The investigators are presenting their findings at the 2015 BMT Tandem Meetings in San Diego. The presentation, “Socioeconomic Status Influences Long-Term Outcomes in 1-Year Survivors after Allogeneic Hematopoietic Cell Transplantation,” provides an overview of the methodology and outcomes of the research.
Low socioeconomic status (SES) has been shown to be associated with healthcare disparities, including poor access and adverse outcomes, in patients with a variety of medical conditions. Allogeneic hematopoietic cell transplantation (allo HCT) recipients are already at risk for long-term mortality from late complications.
“Although early post-transplant care is typically well-coordinated through the patient’s transplant center, as patients transition back to their community providers, we believed it was possible that those with fewer resources and poor access to health care would be at higher risk for complications and mortality,” says Cleveland Clinic Fellow Shuang Fu, MD, who will be presenting the study results at the conference. “Therefore, we hypothesized that socioeconomic status would be associated with survival and non-relapse mortality in long-term survivors after allo HCT.”
Researchers studied 283 consecutive allo HCT recipients transplanted between 2003 and 2012 who had survived for at least one year in remission.
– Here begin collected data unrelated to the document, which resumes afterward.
(** * Token codec, deletion tracker and catalog sync of the Sheets add-on

    A shallow embedding of [src/Code.js].  The file holds three successive
    versions of the add-on; the one embedded here is the authenticated,
    deletion-aware version (lines 442-1109), the only one that contains
    [getDeletedProductIds] and the four-field push result.

    JavaScript strings are sequences of 16-bit code units, numbers that the
    code computes with are integers, and everything the code reads from or
    writes to the spreadsheet platform is threaded through an explicit
    [World]. *)

From Stdlib Require Import NArith ZArith List Lia Bool String Ascii.
Import ListNotations.

Local Open Scope N_scope.

Ltac Zify.zify_post_hook ::= Z.to_euclidean_division_equations.

(** ** JavaScript strings *)

(** A string is the list of its UTF-16 code units. *)
Definition jsstring := list N.

(** Every code unit fits in 16 bits. *)
Definition is_jsstring (s : jsstring) : Prop := Forall (fun c => c < 65536) s.

(** A string of characters below 128. *)
Definition is_ascii (s : jsstring) : Prop := Forall (fun c => c < 128) s.

(** Bytes are numbers below 256. *)
Definition is_bytes (bs : list N) : Prop := Forall (fun b => b < 256) bs.

(** A string literal of the source, as code units. *)
Definition js (s : string) : jsstring := map N_of_ascii (list_ascii_of_string s).
(** * gee_pipeline: the compositing pipeline, the index library, the
    SOF/SILO samplers and the run orchestrator, embedded from the Python
    sources and checked against the written specification.

    Earth Engine objects are deferred server-side computations.  The
    embedding gives each Python function the value its expression
    evaluates to: an object, the null object, or an evaluation error. *)

From Stdlib Require Import ZArith QArith Qround Qabs Lqa List String Ascii Bool Lia DecimalString PrimFloat FloatOps SpecFloat Uint63.
From Stdlib Require FloatAxioms.
From stdpp Require Import base gmap strings list.

Set Warnings "-register-all,-inexact-float".

Local Open Scope string_scope.
Local Open Scope Z_scope.

(** ** Earth Engine values *)

Module ee.

(** The value of a deferred expression.  [Null] is Earth Engine's null
    (what [Collection.first] gives on an empty collection); [Failure] is
    an error raised when the expression is evaluated. *)
Inductive computed (A : Type) : Type :=
| Value (a : A)
| Null
| Failure (msg : string).
Arguments Value {A} a.
Arguments Null {A}.
Arguments Failure {A} msg.

(** An algorithm argument that has to be present: null is refused with
    the error Earth Engine reports for a missing parameter. *)
Definition required {A B : Type} (algorithm param : string)
    (c : computed A) (k : A -> computed B) : computed B :=
  match c with
  | Value a => k a
  | Null => Failure (algorithm ++ ": Parameter '" ++ param ++ "' is required.")
  | Failure m => Failure m
  end.

(** [Collection.map]: the function is applied to every element, in
    order; an element on which it fails fails the whole collection. *)
Fixpoint map_computed {A B : Type} (f : A -> computed B) (l : list A)
    : computed (list B) :=
  match l with
  | [] => Value []
  | x :: l' =>
      required "Collection.map" "baseAlgorithm" (f x) (fun y =>
      required "Collection.map" "collection" (map_computed f l') (fun ys =>
      Value (y :: ys)))
  end.

(** Metadata property values. *)
Inductive prop : Type :=
| PStr (s : string)
| PBool (b : bool)
| PNum (z : Z).

(** The index formulas, as the operator tree the client library builds:
    [Sel b] is [i.select(b)] on the image the formula is applied to. *)
Inductive formula : Type :=
| Sel (b : string)
| Const (q : Q)
| Add (x y : formula)
| Subtract (x y : formula)
| Multiply (x y : formula)
| Divide (x y : formula)
| Sqrt (x : formula)
| Pow (x : formula) (n : nat)
| EqZero (x : formula)
| Where (input test value : formula)
| NormalizedDifference (b1 b2 : string).

(** What a band's pixels are: a stored raster band, an index formula
    over the bands of the image it was computed from, or the mosaic of
    the same band across several images. *)
Inductive pixels : Type :=
| Stored (id : string)
| Derived (f : formula) (inputs : list (string * pixels))
| Mosaic (layers : list pixels).

Record Band : Type := mkBand { band_name : string; band_data : pixels }.

Record Image : Type := mkImage {
  bands : list Band;
  props : gmap string prop
}.

Definition ImageCollection : Type := list Image.

Definition bandNames (img : Image) : list string := map band_name (bands img).

(** The canonical roles of the band-name contract. *)
Definition CANONICAL : list string :=
  ["BLUE"; "GREEN"; "RED"; "NIR"; "RE1"; "RE2"; "RE3"; "RE4"; "SWIR1"; "SWIR2"].

Definition string_of_nat (n : nat) : string :=
  NilEmpty.string_of_uint (Nat.to_uint n).

Definition has_name (names : list string) (n : string) : bool :=
  existsb (String.eqb n) names.

(** The first [n_k], k = k0, k0+1, ..., that is not yet a band name. *)
Fixpoint free_suffix (fuel : nat) (names : list string) (n : string)
    (k : nat) : string :=
  let cand := n ++ "_" ++ string_of_nat k in
  match fuel with
  | O => cand
  | S fuel' =>
      if has_name names cand then free_suffix fuel' names n (S k) else cand
  end.

Definition has_bands (img : Image) (names : list string) : bool :=
  forallb (has_name (bandNames img)) names.

(** [Image.addBands(srcImg)] with its default [overwrite=false]: a band
    whose name is taken is added under a numeric suffix ([foo] becomes
    [foo_1] unless [foo_1] exists, then [foo_2], ...). *)
Definition free_name (names : list string) (n : string) : string :=
  if has_name names n
  then free_suffix (List.length names) names n 1
  else n.

Definition add_band (dst : list Band) (b : Band) : list Band :=
  dst ++ [mkBand (free_name (map band_name dst) (band_name b)) (band_data b)].

(** The names under which bands called [keys] are added, one after the
    other, to bands called [taken]. *)
Fixpoint added_names (taken keys : list string) : list string :=
  match keys with
  | [] => []
  | k :: keys' =>
      let n := free_name taken k in
      n :: added_names (taken ++ [n]) keys'
  end.

(** The result keeps the metadata of the first image. *)
Definition addBands (dst src : Image) : Image :=
  mkImage (fold_left add_band (bands src) (bands dst)) (props dst).

(** [Image.set]: every key of the dictionary is written. *)
Definition set (img : Image) (k : string) (v : prop) : Image :=
  mkImage (bands img) (<[k := v]> (props img)).

(** [Image.rename(names)] with one new name per band. *)
Definition rename (img : Image) (new : list string) : computed Image :=
  if Nat.eqb (List.length new) (List.length (bands img))
  then Value (mkImage
                (map (fun p : string * Band => mkBand (fst p) (band_data (snd p)))
                     (combine new (bands img)))
                (props img))
  else Failure "Image.rename: The number of names must match the number of bands.".

(** [ee.String(img.get(k))]: null when the property is absent. *)
Definition get_string (img : Image) (k : string) : computed string :=
  match props img !! k with
  | Some (PStr s) => Value s
  | Some _ => Failure "String: Parameter 'input' has the wrong type."
  | None => Null
  end.

(** The pixels of the band called [n]. *)
Definition band_of (img : Image) (n : string) : option pixels :=
  band_data <$> List.find (fun b => String.eqb (band_name b) n) (bands img).

Definition fmap {A B : Type} (f : A -> B) (c : computed A) : computed B :=
  match c with
  | Value a => Value (f a)
  | Null => Null
  | Failure m => Failure m
  end.

(** [img.bandNames().size().getInfo()]. *)
Definition band_count (img : computed Image) : computed nat :=
  required "Image.bandNames" "image" img (fun img =>
  Value (List.length (bands img))).

(** [Collection.first]. *)
Definition first {A : Type} (c : list A) : computed A :=
  match c with
  | [] => Null
  | x :: _ => Value x
  end.

(** [Collection.iterate(function, first)]: a left fold over every
    element of the collection, starting from [first]. *)
Definition iterate {A S : Type} (f : A -> computed S -> computed S)
    (init : computed S) (c : list A) : computed S :=
  fold_left (fun prev x => f x prev) c init.

End ee.

(** ** cube.py *)

Module cube.
Import ee.

Definition rename_with_date (img : Image) : computed Image :=
  let d := get_string img "date" in
  let old := bandNames img in
  let new := map_computed
    (fun b => required "String.cat" "string2" d (fun d => Value (b ++ "_" ++ d)))
    old in
  required "Image.rename" "names" new (fun new => rename img new).

Definition assemble_cube (ts : ImageCollection) : computed Image :=
  required "Collection.first" "collection" (map_computed rename_with_date ts)
  (fun renamed =>
  let first := first renamed in
  let _acc (img : Image) (prev : computed Image) : computed Image :=
    required "Image.addBands" "dstImg" prev (fun prev => Value (addBands prev img)) in
  iterate _acc first renamed).

End cube.


(** ** Dates: milliseconds since the Unix epoch, proleptic Gregorian
    calendar, UTC *)

Module date.
Import ee.

Definition MS_PER_DAY : Z := 86400000.

(** The average month behind [Date.difference(_, 'month')]:
    365.2425 / 12 days. *)
Definition MS_PER_MONTH : Z := 2629746000.

Definition days_from_civil (y m d : Z) : Z :=
  let y' := if m <=? 2 then y - 1 else y in
  let era := y' / 400 in
  let yoe := y' - era * 400 in
  let mp := if m <=? 2 then m + 9 else m - 3 in
  let doy := (153 * mp + 2) / 5 + d - 1 in
  let doe := yoe * 365 + yoe / 4 - yoe / 100 + doy in
  era * 146097 + doe - 719468.

Definition civil_from_days (z : Z) : Z * Z * Z :=
  let z := z + 719468 in
  let era := z / 146097 in
  let doe := z - era * 146097 in
  let yoe := (doe - doe / 1460 + doe / 36524 - doe / 146096) / 365 in
  let doy := doe - (365 * yoe + yoe / 4 - yoe / 100) in
  let mp := (5 * doy + 2) / 153 in
  let d := doy - (153 * mp + 2) / 5 + 1 in
  let m := if mp <? 10 then mp + 3 else mp - 9 in
  let y := yoe + era * 400 in
  (if m <=? 2 then y + 1 else y, m, d).

Definition is_leap (y : Z) : bool :=
  ((y mod 4 =? 0) && negb (y mod 100 =? 0)) || (y mod 400 =? 0).

Definition days_in_month (y m : Z) : Z :=
  if m =? 2 then (if is_leap y then 29 else 28)
  else if (m =? 4) || (m =? 6) || (m =? 9) || (m =? 11) then 30
  else 31.

(** [ee.Date('YYYY-MM-DD')] at midnight. *)
Definition of_civil (y m d : Z) : Z := days_from_civil y m d * MS_PER_DAY.

Definition year_month (t : Z) : Z * Z :=
  let '(y, m, _) := civil_from_days (t / MS_PER_DAY) in (y, m).

(** [Date.advance(i, 'month')]: the month moves by [i], the day of the
    month is kept unless the target month is shorter, the time of day is
    kept. *)
Definition advance_month (t i : Z) : Z :=
  let days := t / MS_PER_DAY in
  let ms := t mod MS_PER_DAY in
  let '(y, m, d) := civil_from_days days in
  let idx := y * 12 + (m - 1) + i in
  let y' := idx / 12 in
  let m' := idx mod 12 + 1 in
  let d' := Z.min d (days_in_month y' m') in
  days_from_civil y' m' d' * MS_PER_DAY + ms.

(** [end.difference(start, 'month')]: a fractional number of average
    months. *)
Definition difference_month (t_end t_start : Z) : Q :=
  inject_Z (t_end - t_start) / inject_Z MS_PER_MONTH.
(** * localstack-backup: a shallow embedding of [localstack-backup.py]

    The script saves the state of three emulated cloud services (object
    storage, queues, topics) into six pickle files and replays them.  It
    is embedded here as Rocq functions in a state-and-exception monad
    over a [world]: the emulator behind the service client, the snapshot
    files of the working directory, the console, and the random source.

    Python values that flow through the script (service responses,
    pickled records) are the terms of [pyval]; every dynamic operation
    the script performs on them (subscription, [in], [len], iteration,
    [int], method calls) is a function that raises the exception Python
    raises when the value has the wrong shape. *)

From Stdlib Require Import ZArith String Ascii List Lia.
From Stdlib.Strings Require Import Byte.
From Stdlib Require Import DecimalString DecimalNat DecimalZ.
From stdpp Require Import base option list strings gmap.

Open Scope Z_scope.

Set Warnings "-register-all".

(** ** Python values *)

(** A [str] is a Rocq [string], one [ascii] per character.  A [dict] is
    an association list in insertion order; the script only ever uses
    [str] keys.  [PBody] is the streaming body that [get_object] returns
    under ['Body']. *)
Inductive pyval : Type :=
| PNone
| PBool (b : bool)
| PInt (z : Z)
| PStr (s : string)
| PBytes (b : list byte)
| PBody (b : list byte)
| PList (l : list pyval)
| PDict (d : list (string * pyval)).

Inductive exn : Type :=
| KeyError (k : pyval)
| AttributeError (attr : string)
| TypeError
| IndexError
| ValueError
| FileNotFoundError (f : string)
| EOFError
| ParamValidationError
| ClientError (code : string)
| EndpointConnectionError.

Inductive result (A : Type) : Type :=
| Ok (a : A)
| Raise (e : exn).
Arguments Ok {A} a.
Arguments Raise {A} e.

Definition is_ok {A} (r : result A) : bool :=
  match r with Ok _ => true | Raise _ => false end.

(** *** Characters the script's literals need *)

Definition nl : string := String "010"%char EmptyString.
Definition dq : string := String "034"%char EmptyString.

(** *** Dictionaries *)

Fixpoint dict_get (k : string) (d : list (string * pyval)) : option pyval :=
  match d with
  | [] => None
  | (k', v) :: d' => if String.eqb k k' then Some v else dict_get k d'
  end.

Fixpoint dict_set (k : string) (v : pyval) (d : list (string * pyval))
  : list (string * pyval) :=
  match d with
  | [] => [(k, v)]
  | (k', v') :: d' =>
      if String.eqb k k' then (k, v) :: d' else (k', v') :: dict_set k v d'
  end.

Definition dict_has (k : string) (d : list (string * pyval)) : bool :=
  match dict_get k d with Some _ => true | None => false end.

(** *** String methods *)

(** [s.lower()], on the ASCII letters. *)
Definition lower_ascii (a : ascii) : ascii :=
  let n := nat_of_ascii a in
  if (Nat.leb 65 n && Nat.leb n 90)%bool then ascii_of_nat (n + 32) else a.

Fixpoint lower (s : string) : string :=
  match s with
  | EmptyString => EmptyString
  | String a s' => String (lower_ascii a) (lower s')
  end.

(** [s.split(c)] for a one-character separator: never the empty list. *)
Fixpoint split_on (c : ascii) (s : string) : list string :=
  match s with
  | EmptyString => [EmptyString]
  | String a s' =>
      if Ascii.eqb a c then EmptyString :: split_on c s'
      else match split_on c s' with
           | [] => [String a EmptyString]
           | seg :: segs => String a seg :: segs
           end
  end.

Definition endswith (s suf : string) : bool :=
  let n := String.length s in
  let m := String.length suf in
  (Nat.leb m n && String.eqb (substring (n - m) m s) suf)%bool.

Fixpoint is_substring (p s : string) : bool :=
  (String.prefix p s ||
   match s with
   | EmptyString => false
   | String _ s' => is_substring p s'
   end)%bool.

Definition ascii_letters : string :=
  "abcdefghijklmnopqrstuvwxyzABCDEFGHIJKLMNOPQRSTUVWXYZ".

Definition char_at (n : nat) (s : string) : ascii :=
  match String.get n s with Some a => a | None => "a"%char end.

(** *** Dynamic operations *)

(** [v[k]] with a [str] key. *)
Definition py_getitem (v : pyval) (k : string) : result pyval :=
  match v with
  | PDict d =>
      match dict_get k d with
      | Some x => Ok x
      | None => Raise (KeyError (PStr k))
      end
  | _ => Raise TypeError
  end.

(** [v[i]] with an [int] index; negative indices count from the end. *)
Definition py_index (v : pyval) (i : Z) : result pyval :=
  match v with
  | PList l =>
      let n := Z.of_nat (length l) in
      let j := if i <? 0 then i + n else i in
      if (0 <=? j) && (j <? n)
      then match l !! Z.to_nat j with
           | Some x => Ok x
           | None => Raise IndexError
           end
      else Raise IndexError
  | PStr s =>
      let n := Z.of_nat (String.length s) in
      let j := if i <? 0 then i + n else i in
      if (0 <=? j) && (j <? n)
      then match String.get (Z.to_nat j) s with
           | Some a => Ok (PStr (String a EmptyString))
           | None => Raise IndexError
           end
      else Raise IndexError
  | PBytes b =>
      let n := Z.of_nat (length b) in
      let j := if i <? 0 then i + n else i in
      if (0 <=? j) && (j <? n)
      then match b !! Z.to_nat j with
           | Some x => Ok (PInt (Z.of_N (Byte.to_N x)))
           | None => Raise IndexError
           end
      else Raise IndexError
  | PDict _ => Raise (KeyError (PInt i))
  | _ => Raise TypeError
  end.

(** [k in v] for a [str] [k]: a key of a dict, an item of a list, a
    substring of a str; never a piece of a streaming body. *)
Definition py_in (k : string) (v : pyval) : result bool :=
  match v with
  | PDict d => Ok (dict_has k d)
  | PList l =>
      Ok (existsb (fun x => match x with
                            | PStr s => String.eqb k s
                            | _ => false
                            end) l)
  | PStr s => Ok (is_substring k s)
  | PBody _ => Ok false
  | _ => Raise TypeError
  end.

(** The same test with the container first, as a method would take it. *)
Definition py_contains (v : pyval) (k : string) : result bool := py_in k v.

Definition py_len (v : pyval) : result Z :=
  match v with
  | PStr s => Ok (Z.of_nat (String.length s))
  | PBytes b => Ok (Z.of_nat (length b))
  | PList l => Ok (Z.of_nat (length l))
  | PDict d => Ok (Z.of_nat (length d))
  | _ => Raise TypeError
  end.

Fixpoint chars (s : string) : list pyval :=
  match s with
  | EmptyString => []
  | String a s' => PStr (String a EmptyString) :: chars s'
  end.

(** A streaming body is read in pieces of [size] bytes. *)
Fixpoint chunks (fuel size : nat) (b : list byte) : list (list byte) :=
  match fuel, b with
  | S fuel', _ :: _ => take size b :: chunks fuel' size (drop size b)
  | _, _ => []
  end.

(** The sequence a [for] loop walks: the items of a list, the keys of a
    dict, the characters of a str, the bytes of a bytes object, the
    1024-byte pieces of a streaming body. *)
Definition py_iter (v : pyval) : result (list pyval) :=
  match v with
  | PList l => Ok l
  | PDict d => Ok (map (fun kv => PStr (fst kv)) d)
  | PStr s => Ok (chars s)
  | PBytes b => Ok (map (fun x => PInt (Z.of_N (Byte.to_N x))) b)
  | PBody b => Ok (map PBytes (chunks (length b) 1024 b))
  | _ => Raise TypeError
  end.

(** [int(v)] on a decimal literal, as Python reads it: blanks around
    it are dropped, a sign may lead, and single underscores may stand
    between digits. *)
Definition is_space (a : ascii) : bool :=
  let n := nat_of_ascii a in
  ((Nat.leb 9 n && Nat.leb n 13) || (Nat.leb 28 n && Nat.leb n 32))%bool.

Definition is_digit (a : ascii) : bool :=
  let n := nat_of_ascii a in
  (Nat.leb 48 n && Nat.leb n 57)%bool.

Fixpoint lstrip (s : string) : string :=
  match s with
  | EmptyString => EmptyString
  | String a s' => if is_space a then lstrip s' else s
  end.

Fixpoint rstrip (s : string) : string :=
  match s with
  | EmptyString => EmptyString
  | String a s' =>
      match rstrip s' with
      | EmptyString => if is_space a then EmptyString else String a EmptyString
      | t => String a t
      end
  end.

Definition strip (s : string) : string := rstrip (lstrip s).

(** The digits of a literal without its underscores; [after_digit] tells
    whether the character before was a digit, which an underscore and
    the end of the literal both need. *)
Fixpoint digits (after_digit : bool) (s : string) : option string :=
  match s with
  | EmptyString => if after_digit then Some EmptyString else None
  | String a s' =>
      if is_digit a then option_map (String a) (digits true s')
      else if Ascii.eqb a "_"
           then (if after_digit then digits false s' else None)
           else None
  end.

(** A literal in the plain form of sign and digits, if it is one. *)
Definition literal (s : string) : option string :=
  match s with
  | EmptyString => None
  | String a r =>
      if Ascii.eqb a "+" then digits false r
      else if Ascii.eqb a "-" then option_map (String a) (digits false r)
      else digits false s
  end.

Definition parse_int (s : string) : result Z :=
  match literal (strip s) with
  | Some t =>
      match NilZero.int_of_string t with
      | Some d => Ok (Z.of_int d)
      | None => Raise ValueError
      end
  | None => Raise ValueError
  end.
Median annual household income was estimated using census tract data and the ZIP code of residence at the time of transplant. SES categories were determined by recursive partitioning analysis and were categorized into low SES (< $51,000/yr., N = 203) and high SES (≥ $51,000/yr., N = 80). Low SES patients were more likely to be non-white (10 percent vs. 1 percent); otherwise there were no notable differences between the two cohorts.
In univariate analysis, low SES patients had significantly worse survival and non-relapse mortality (NRM) rates but a comparable incidence of relapse mortality. In multivariate analyses that adjusted for patient, disease and transplant characteristics, patients with low SES had significantly higher risks of all-cause mortality and NRM, but similar risks of relapse mortality compared with high SES patients.
“Our study highlights socioeconomic disparities among long-term allogeneic hematopoietic cell transplant survivors,” says Navneet Majhail, MD, Director of Cleveland Clinic’s Blood & Marrow Transplant Program and a co-author of the study. “Patients with a higher socioeconomic status have significantly better overall survival and lower non-relapse mortality compared with those from lower socioeconomic strata. Preliminary data from our study suggest that these disparities are accentuated in patients with chronic graft-versus-host disease, a transplant complication which can by itself cause substantial morbidity and needs intensive coordinated treatment and followup.”
Causes of healthcare disparities are complex, but the findings from Cleveland Clinic’s study identify a high-risk population that may be disadvantaged due to barriers to healthcare access.
“Poor survival was primarily driven by a higher risk of transplant complication-related mortality, while there was no difference in the risks for relapse-related mortality,” says Dr. Majhail. “This study lays the foundation for more research in this area. Additional studies are needed to better understand socioeconomic disparities in allogeneic transplantation and interventions to mitigate them.”